Inilah rahasia kenapa Nabi shallallahu ‘alaihi wa sallam bersabda :
Inilah rahasia kenapa Nabi shallallahu ‘alaihi wa sallam bersabda :
أَقْرَبُ مَا يَكُوْنُ الْعَبْدُ مِنْ رَبِّهِ وَهُوَ سَاجِدٌ فَأَكْثِرُوا الدُّعَاءَ
“Kondisi hamba paling dekat dengan Robbnya adalah tatkala ia sedang sujud, maka perbanyaklah doa” (HR Muslim no 482)
Juga sabda beliau shallallahu ‘alaihi wa sallam :
فَأَمَّا الرُّكُوْعُ فَعَظِّمُوا فِيْهِ الرَّبَّ عَزَّ وَجَلَّ وَأَمَّا السُّجُوْدُ فَاجْتَهِدُوا فِي الدُّعَاءِ فَقَمِنٌ أَنْ يُسْتَجَابَ لَكُمْ
“Adapun ruku’ maka agungkanlah Allah padanya, dan adapun sujud maka
bersungguh-sungguhlah tatkala berdoa, karena lebih mustajab dikabulkan
bagi kalian” (HR Muslim no 479)
Ibnul Qoyyim rahimahullah berkata tentang kondisi ruku’ dalam sholat,
“Maka iapun menyambut keagungan Allah dengan kehinaan dan ketundukan
serta kerendahan. Ia telah menundukkan kepalanya dengan penuh
ketenangan, ia bungkukkan punggungnya, dan Robbnya di atasnya melihat
kerendahan dan kehinaannya serta mendengarkan pembicaraannya. Maka ruku’

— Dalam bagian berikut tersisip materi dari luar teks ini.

(** X15: regenerating a summary never throws and is all or nothing.  The
    call always returns a result; when the result is a failure, whatever
    the reason (no such paper, no PDF, download, model, or an answer the
    store refuses), the store is exactly as it was; when it is a
    success, the store is the one the single update of the analysis
    left. *)
Theorem regenerateSummaryAction_atomic w paperId db :
  exists result,
    regenerateSummaryAction w paperId db
      = (Resolved result, snd (regenerateSummaryAction w paperId db)) /\
    (success result = false ->
     is_Some (error result) /\ snd (regenerateSummaryAction w paperId db) = db) /\
    (success result = true ->
     error result = None /\
     exists paper data analysis,
       paper_findUnique paperId db = Some paper /\
       download w (secureUrl (default [] (filePath paper))) longUserAgent
         = Resolved data /\
       Analyzer.analyzePdfBuffer (model w) data = Resolved analysis /\
       storeAnalysis paperId analysis db
         = (Resolved tt, snd (regenerateSummaryAction w paperId db))).
Proof.
  unfold regenerateSummaryAction, tryCatch, mbind, M_bind, query, await, mret, M_ret.
  destruct (paper_findUnique paperId db) as [paper|] eqn:Hrow.
  2:{ eexists. split; [reflexivity|]. simpl. split; [by eauto|done]. }
  destruct (negb (present (filePath paper))).
  { eexists. split; [reflexivity|]. simpl. split; [by eauto|done]. }
  destruct (download w _ _) as [data|e] eqn:Hdata.
  2:{ eexists. split; [reflexivity|]. simpl. split; [by eauto|done]. }
  destruct (Analyzer.analyzePdfBuffer (model w) data) as [analysis|e] eqn:Han.
  2:{ eexists. split; [reflexivity|]. simpl. split; [by eauto|done]. }
  destruct (storeAnalysis paperId analysis db) as [[[]|e] db1] eqn:Hst.
  - eexists. split; [reflexivity|]. simpl. split; [done|]. intros _.
    split; [done|]. by exists paper, data, analysis.
  - apply storeAnalysis_rejected in Hst as ->.
    eexists. split; [reflexivity|]. simpl. split; [by eauto|done].
Qed.

(** X16: the enrichment unit a save leaves behind is all or nothing too:
    either it stores the whole analysis of the PDF, in one update, or it
    leaves the store exactly as it found it. *)
Theorem enrichment_atomic w paper db :
  snd (enrichment w paper db) = db \/
  exists pdfLink data analysis,
    Arxiv.pdfLink paper = Some pdfLink /\
    download w (secureUrl pdfLink) shortUserAgent = Resolved data /\
    Analyzer.analyzePdfBuffer (model w) data = Resolved analysis /\
    storeAnalysis (Arxiv.id paper) analysis db
      = (Resolved tt, snd (enrichment w paper db)).
Proof.
  unfold enrichment, enrichmentBody, tryCatch, mbind, M_bind, await.
  destruct (Arxiv.pdfLink paper) as [pdfLink|]; [|by left].
  destruct (download w _ _) as [data|e] eqn:Hdata; [|by left].
  destruct (Analyzer.analyzePdfBuffer (model w) data) as [analysis|e] eqn:Han;
    [|by left].
  destruct (storeAnalysis (Arxiv.id paper) analysis db) as [[[]|e] db1] eqn:Hst.
  - right. by exists pdfLink, data, analysis.
  - left. by apply storeAnalysis_rejected in Hst as ->.
Qed.

(** X17: when the model's answer for the PDF of a paper is not JSON, a
    regeneration succeeds all the same and the raw answer becomes the
    summary of the paper: the fallback of the analyzer reaches the
    catalog.  The row keeps its identifier and its six bibliographic
    columns, its institution becomes the empty text, and nothing else
    moves: no topic, no attachment, no other paper, no link and no
    account. *)
Theorem regenerateSummaryAction_fallback w paperId db paper data text :
  paper_findUnique paperId db = Some paper ->
  present (filePath paper) = true ->
  download w (secureUrl (default [] (filePath paper))) longUserAgent
    = Resolved data ->
  present (Analyzer.GEMINI_API_KEY (model w)) = true ->
  Analyzer.generateContent (model w) data = Resolved text ->
  Json.parse (Analyzer.jsonString text) = None ->
  exists db1,
    regenerateSummaryAction w paperId db
      = (Resolved {| success := true; error := None |}, db1) /\
    paper_findUnique paperId db1 =
      Some {| Store.id := Store.id paper; title := title paper;
              authors := authors paper; abstract := abstract paper;
              summary := Some text; institution := Some [];
              url := url paper; filePath := filePath paper;
              publishedDate := publishedDate paper |} /\
    topics db1 = topics db /\ paperTopics db1 = paperTopics db /\
    (forall k', k' <> paperId -> paper_findUnique k' db1 = paper_findUnique k' db) /\
    savedPapers db1 = savedPapers db /\ users db1 = users db.
Proof.
  intros Hrow Hpdf Hdata Hkey Hgen Hparse.
  destruct (storeAnalysis_run paperId text [] [] db paper Hrow)
    as (db1 & Hst & Hrow1 & _ & _ & Hother & Hl & Hu & Htopics).
  destruct (Htopics eq_refl) as [Ht Hpt].
  exists db1. split; [|by split_and!].
  unfold regenerateSummaryAction, tryCatch, mbind, M_bind, query, await, mret, M_ret.
  rewrite Hrow, Hpdf, Hdata. simpl.
  unfold Analyzer.analyzePdfBuffer. rewrite Hkey, Hgen, Hparse. simpl.
  unfold Analyzer.fallback. unfold analysisOf in Hst. simpl in Hst.
  by rewrite Hst.
Qed.

End Analysis.

(** ** Topics by hand *)

Section ManualTopics.

Import Store Actions System.

(** X18: attaching a topic to a paper that is not in the catalog fails
    with the record-not-found error of the client, but not without
    trace: the topic is upserted by a statement of its own before the
    update of the paper, so a Topic row of that name exists afterwards.
    Papers and attachments are as before. *)
Theorem addTopicToPaperAction_unknown_paper paperId topicName db :
  paper_findUnique paperId db = None ->
  exists db1,
    addTopicToPaperAction paperId topicName db = (Rejected recordNotFound, db1) /\
    is_Some (topic_findByName topicName db1) /\
    papers db1 = papers db /\ paperTopics db1 = paperTopics db /\
    savedPapers db1 = savedPapers db /\
    (topic_findByName topicName db = None ->
     topics db1 = topics db ++
       [{| topic_id := nextId db; topic_name := topicName |}]) /\
    (is_Some (topic_findByName topicName db) -> db1 = db).
Proof.
  intros Hrow. unfold addTopicToPaperAction, mbind, M_bind, topic_upsert, statement.
  destruct (topic_findByName topicName db) as [t|] eqn:Ht.
  - exists db. unfold paper_update, transaction. rewrite Hrow.
    split_and!; try done; by rewrite Ht.
  - eexists. unfold paper_update, transaction, paper_findUnique in *.
    simpl. rewrite Hrow. split; [reflexivity|]. simpl. split_and!; try done.
    unfold topic_findByName. simpl. rewrite find_snoc.
    unfold topic_findByName in Ht. rewrite Ht.
    unfold hasName at 1. simpl. rewrite bool_decide_true by done. by eexists.
Qed.

(** Detaching undoes attaching. *)
Lemma attach_then_detach paperId topicName db db1 :
  addTopicToPaperAction paperId topicName db = (Resolved tt, db1) ->
  exists t db2,
    topic_findByName topicName db1 = Some t /\
    removeTopicFromPaperAction paperId (topic_id t) db1 = (Resolved tt, db2) /\
    (t ∉ topicsOf paperId db2) /\
    topics db2 = topics db1 /\ papers db2 = papers db1 /\
    paperTopics db2 = (paperTopics db ∖ {[ (paperId, topic_id t) ]}) /\
    ((paperId, topic_id t) ∉ paperTopics db -> paperTopics db2 = paperTopics db).
Proof.
  unfold addTopicToPaperAction, mbind, M_bind.
  destruct (topic_upsert_run topicName db)
    as (t & dbT & Hup & HTp & HTe & HTf & HTmono & _).
  rewrite Hup. unfold paper_update, transaction.
  destruct (paper_findUnique paperId dbT) as [row|] eqn:Hrow; [|done].
  rewrite updateWhere_id, set_papers_same.
  rewrite (connect_run paperId t dbT (topic_found_elem _ _ _ HTf)).
  intros [= <-]. exists t. eexists. split; [done|].
  unfold removeTopicFromPaperAction, paper_update, transaction, paper_findUnique.
  simpl. unfold paper_findUnique in Hrow. rewrite Hrow.
  rewrite updateWhere_id. unfold disconnect, statement. simpl.
  split; [reflexivity|]. simpl.
  assert (Hset : (paperTopics dbT ∪ {[(paperId, topic_id t)]})
                   ∖ {[(paperId, topic_id t)]}
                 = paperTopics db ∖ {[(paperId, topic_id t)]}).
  { rewrite HTe. apply set_eq. intros y.
    rewrite !elem_of_difference, elem_of_union, elem_of_singleton. tauto. }
  split_and!; try done.
  - unfold topicsOf. simpl. rewrite list_elem_of_In, filter_In.
    intros [_ Hin]. apply bool_decide_eq_true in Hin.
    apply elem_of_difference in Hin as [_ Hin]. apply Hin.
    by apply elem_of_singleton.
  - intros Hnew. rewrite Hset. apply set_eq. intros y.
    rewrite elem_of_difference, elem_of_singleton.
    split; [by intros [? _]|]. intros Hy. split; [done|]. by intros ->.
Qed.

(** X19: detaching undoes attaching.  After a topic has been attached to
    a paper, removing it by the key of its row succeeds and the paper no
    longer has the topic; if the paper did not have it before, the
    attachments are exactly the ones from before.  The Topic row itself
    is never removed.  Removing a topic from a paper that is not in the
    catalog fails with the record-not-found error of the client and
    changes nothing. *)
Theorem removeTopicFromPaperAction_detaches paperId topicName topicId db :
  (forall db1,
     addTopicToPaperAction paperId topicName db = (Resolved tt, db1) ->
     exists t db2,
       topic_findByName topicName db1 = Some t /\
       removeTopicFromPaperAction paperId (topic_id t) db1 = (Resolved tt, db2) /\
       (t ∉ topicsOf paperId db2) /\
       topics db2 = topics db1 /\ papers db2 = papers db1 /\
       paperTopics db2 = (paperTopics db ∖ {[ (paperId, topic_id t) ]}) /\
       ((paperId, topic_id t) ∉ paperTopics db -> paperTopics db2 = paperTopics db)) /\
  (paper_findUnique paperId db = None ->
   removeTopicFromPaperAction paperId topicId db = (Rejected recordNotFound, db)).
Proof.
  split.
  - intros db1. apply attach_then_detach.
  - unfold removeTopicFromPaperAction, paper_update, transaction. by intros ->.
Qed.

End ManualTopics.

(** ** Reads and sessions *)

Section ReadsResolve.

Import Store Actions System.

Context `{DateBuiltins}.

(** X20: in a state the system can reach, neither read ever fails for a
    signed-in user: the listing returns, and the details of any
    identifier return either the saved view, a live record or [null].
    The [JSON.parse] of the [authors] column and the required relation
    from a link to its paper cannot throw there. *)
Theorem reads_resolve s w user db' :
  reachable s ->
  getCurrentUser w (store s) = (Resolved user, db') ->
  (exists views, getSavedPapersAction w (store s) = (Resolved views, db')) /\
  (forall id, exists view,
     getPaperByIdAction w id (store s) = (Resolved view, db') /\
     (is_Some (savedPaper_findUnique (user_id user) id (store s)) ->
      exists v, view = Some v /\ v_isSaved v = Some true /\ v_id v = id)).
Proof.
  intros Hr HU. destruct (reachable_invariants s Hr) as [_ Hs].
  split.
  - destruct (getSavedPapersAction_resolved w (store s) user db' Hs HU)
      as (ps & views & Hget & _). by exists views.
  - intros id.
    pose proof (sound_getCurrentUser w (store s) Hs) as [Href Hjs].
    rewrite HU in Href, Hjs. simpl in Href, Hjs.
    destruct (getCurrentUser_resolved _ _ _ _ HU) as (_ & HS & _).
    destruct (savedPaper_findUnique (user_id user) id db') as [entry|] eqn:HL.
    + pose proof HL as HL'. apply find_some in HL' as [Hin Hk].
      apply bool_decide_eq_true in Hk. injection Hk as _ Hk.
      apply list_elem_of_In in Hin.
      pose proof (Href entry Hin) as Hp. rewrite Hk in Hp.
      apply find_hasId_elem in Hp as [row Hrow].
      pose proof Hrow as Hrow'. apply find_some in Hrow' as [Hrin Hid].
      apply bool_decide_eq_true in Hid.
      apply list_elem_of_In in Hrin. destruct (Hjs row Hrin) as [parsed Hparsed].
      eexists. split.
      * by apply (getPaperByIdAction_saved w id (store s) user db' entry row parsed).
      * intros _. eexists. split; [done|]. by split.
    + eexists. split.
      * by apply (getPaperByIdAction_unsaved w id (store s) user db').
      * unfold savedPaper_findUnique in *. rewrite <- HS, HL. by intros [? [=]].
Qed.

Lemma trimStart_nonblank s :
  forallb isWhiteSpace s = false ->
  exists c t, trimStart s = c :: t /\ isWhiteSpace c = false.
Proof.
  induction s as [|c s IH]; [done|]. simpl.
  destruct (isWhiteSpace c) eqn:E; simpl; [done|]. intros _. by exists c, s.
Qed.

Lemma trim_blank s : truthy (trim s) = negb (forallb isWhiteSpace s).
Proof.
  unfold trim. destruct (forallb isWhiteSpace s) eqn:E.
  - by rewrite trimStart_all.
  - destruct (trimStart_nonblank s E) as (c & t & -> & Hc).
    destruct (trimEnd_head c t Hc) as [s' Hs'].
    unfold jsstring, char16 in *. by rewrite Hs'.
Qed.

(** X21: a search for a query that is empty or all white space returns no
    papers whatever the endpoint would have answered; any other query
    is sent to the endpoint as it was typed, white space included, for
    ten results from the given offset, newest first. *)
Theorem searchPapersAction_blank w query start sortBy :
  (forallb isWhiteSpace query = true ->
   searchPapersAction w query start sortBy = []) /\
  (forallb isWhiteSpace query = false ->
   searchPapersAction w query start sortBy =
     Arxiv.searchArxiv (axios w) query 10 start sortBy Arxiv.descending).
Proof.
  unfold searchPapersAction. rewrite trim_blank.
  split; by intros ->.
Qed.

merupakan rukun sholat dalam pengagungan Allah, sebagaimana sabda Nabi
shallallahu ‘alaihi wa sallam
أَمَّا الرُّكُوْعُ فَعَظِّمُوا فِيْهِ الرَّبَّ
“Adapun ruku’ maka agungkanlah Allah padanya !!”
Lalu setelah itu iapun bangkit berdiri seraya memuji Robnya dengan
pujian-pujian yang sempurna dan terluas, bahwasanya Allah memang adalah
Dzat yang berhak untuk dipuji…lalu iapun bertakbir dan tersungkur sujud
dengan mesujudkan bagian tubuhnya yang paling mulia yaitu wajahnya, maka
iapun menyungkurkan wajahnya ke tanah dengan penuh kehinaan dan
kerendahan di hadapan Allah. Sungguh seluruh tubuhnya memosisikan dan
mengambil bagian dari kehinaan dan kerendahan. Bahkan sampai-sampai
ruas-ruas dan ujung-ujung jarinya juga mengambil bagian kehinaan dan
kerendahannya… dan disukai jika ia menekankan jidatnya ke pasir sehingga
terdorong ke arah depan sehingga jadilah kepalanya menjadi yang paling
rendah dari bagian tubuh yang lain sebagai bentuk kesempurnaan dalam
penghinaan dan perendahan diri di hadapan Dzat yang memiliki seluruh
keperkasaan dan keagungan. Ini adalah perkara yang sangat ringan yang
merupakan hak Allah yang harus ditunaikan oleh hambaNya. Kalau
seandainya sang hamba terus sujud semenjak ia diciptakan hingga ia
meninggal maka ia tidak akan mampu untuk menunaikan hak Robbnya !!!.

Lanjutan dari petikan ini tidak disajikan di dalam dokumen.